To her credit, Detroit Free Press columnist Rochelle Riley did pretty much say that. She said Detroit and Michigan should treat this report as a call to action. Riley mentioned, accurately, that there are a lot of good things about Detroit that Dateline didn’t mention.
But she acknowledged the bad as well, and said “Rather than try to hide it, why do we keep accepting it?”
That’s a good question. By the way, I have an office in the city of Detroit, and live only minutes from the city limits.
I am in the city every day, and consider myself a Detroiter.
But the way in which Detroiters reacted to the airing of their dirty linen reminds me of the old Soviet Union. Marvin Kalb, who was NBC’s Moscow bureau chief, once got in trouble for showing scenes of poverty not far from the Kremlin.
“You are supposed to show things not as they are, but as they are supposed to be,” the authorities told him. Well, the fact is this.

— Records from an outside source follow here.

Lemma small_represents : represents small_pool small_map.
Proof.
  exists (fun i => if decide (i = 0%nat) then [1; 2]%nat else []). constructor.
  - constructor; simpl; [lia|..].
    + intros [|i] p Hp; simpl in *; [simplify_eq; eauto 10|done].
    + intros i. case_decide; [compute_decide|constructor].
    + intros i j x. repeat case_decide; subst; set_solver.
  - intros i x. case_decide as Hi; [subst|by intros ?%elem_of_nil].
    rewrite !elem_of_cons. intros [->|[->|[]%elem_of_nil]]; eexists; split_and!; (reflexivity || done).
  - intros k x. unfold small_map. intros [[<- <-]|[_ [<- <-]%lookup_singleton_Some]]%lookup_insert_Some;
      eexists; split_and!; try reflexivity; vm_compute cell_of; simpl; set_solver.
Qed.

Lemma small_relocatable : relocatable small_pool small_map [1%nat] 2 [] 3 (zip_page 9).
Proof.
  constructor; simpl; try done; try by eexists.
  - apply small_represents.
  - constructor; simpl; try done. compute_decide.
  - split; [by eexists|]. split; [set_solver|].
    intros k. unfold small_map. intros [[_ ?]|[_ [_ ?]%lookup_singleton_Some]]%lookup_insert_Some; done.
Qed.

Lemma relocate_replaces_witness :
  exists s', buf_relocate 2 3 small_pool = Ok s' /\
    relocated small_pool small_map [1%nat] 2 [] 3 (zip_page 9) s'.
Proof. apply (relocate_replaces small_pool small_map [1%nat] 2 [] 3 (zip_page 9)). exact small_relocatable. Defined.
End BufPage.
(** Control blocks in the page hash may change in all but their address and
    state. *)
Lemma represents_update s M x p p' :
  represents s M -> pages s !! x = Some p -> page_key p' = page_key p -> state p' = state p ->
  represents (set_page x p' s) M.
Proof.
  intros (chains & [Hr Hc Hm]) Hp Hkey Hst. exists chains.
  assert (forall y q, pages s !! y = Some q -> exists q', <[x := p']> (pages s) !! y = Some q' /\
    page_key q' = page_key q /\ state q' = state q) as Hsame.
  { intros y q Hq. destruct (decide (y = x)) as [->|Hne].
    - exists p'. rewrite lookup_insert_eq. by assert (q = p) as -> by congruence.
    - exists q. by rewrite lookup_insert_ne. }
  constructor; simpl; [done|..].
  - intros i y (q & Hq & Hf & Hk & ->)%Hc. destruct (Hsame y q Hq) as (q' & Hq' & Hk' & Hs'). exists q'.
    rewrite Hk'. split_and!; try done. unfold in_file, buf_page_in_file in *. by rewrite Hs'.
  - intros k y (q & Hq & <- & Hin)%Hm. destruct (Hsame y q Hq) as (q' & Hq' & Hk' & Hs'). by exists q'.
Qed.

Lemma view_update s M k x p n :
  represents s M -> M !! k = Some x -> pages s !! x = Some p -> forall k',
  view (set_page x (set_fix_count n p) s) M k' =
    if decide (k' = k) then Some (if buf_pool_watch_is_sentinel s x then Watched n else Loaded x n) else view s M k'.
Proof.
  intros Hh Hk Hp k'. case_decide as Hkk.
  - subst k'. unfold view. rewrite Hk. simpl. by rewrite lookup_insert_eq.
  - apply view_ext; [done..|]. intros y Hy. apply lookup_insert_ne. intros <-. apply Hkk. by eapply map_inj.
Qed.

(** Changing the fix count of a page in the pool or of a watch in use. *)
Lemma update_fix s M (A : gmap (Z * Z) entry) k x p n :
  watch_inv s M -> (forall k, A !! k = view s M k) -> M !! k = Some x -> pages s !! x = Some p ->
  (buf_pool_watch_is_sentinel s x = true -> 0 < n < 2 ^ 32) ->
  watch_inv (set_page x (set_fix_count n p) s) M /\
  shows (set_page x (set_fix_count n p) s)
    (<[k := if buf_pool_watch_is_sentinel s x then Watched n else Loaded x n]> A).
Proof.
  intros [Hh Hs Ha] HA Hk Hp Hn. set (s' := set_page _ _ s).
  assert (watch_inv s' M) as Hinv.
  { constructor; [by eapply represents_update|..].
    - intros i Hi. destruct (Hs i Hi) as (q & Hq & Hcase). unfold sentinel_ok. simpl. fold (watch_at s i).
      change (watch_at s' i) with (watch_at s i).
      destruct (decide (watch_at s i = x)) as [<-|Hne].
      + exists (set_fix_count n p). rewrite lookup_insert_eq. split; [done|]. simplify_eq.
        destruct Hcase as [(_ & Hu & _)|(Hst & Hk' & _)]; [by destruct (Hu k)|]. right. simpl.
        split_and!; [done|done|apply Hn, watch_at_sentinel, Hi..].
      + exists q. by rewrite lookup_insert_ne.
    - exact Ha. }
  split; [done|]. exists M. split; [done|]. intros k'. unfold s'. rewrite (view_update s M k) by done.
  case_decide as Hkk; [subst; by rewrite lookup_insert_eq|]. by rewrite lookup_insert_ne, HA.
Qed.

Journalists are supposed to show things as they are. In my experience, that’s the only way you can ever hope to change things, and maybe move the world towards what is supposed to be.
We who do not live in Detroit also have a responsibility to our largest city. I was in Berlin soon after the wall came down. East Berlin was an impoverished mess, worse in some ways than Detroit is now.
West Berlin looked like a combination of Grand Rapids and Manhattan. Yet without a second thought, the west poured money in to fix up the east. That investment was worth it. Today, Germany is even more of an economic powerhouse than ever.
Everyone in Michigan might do well to think about that.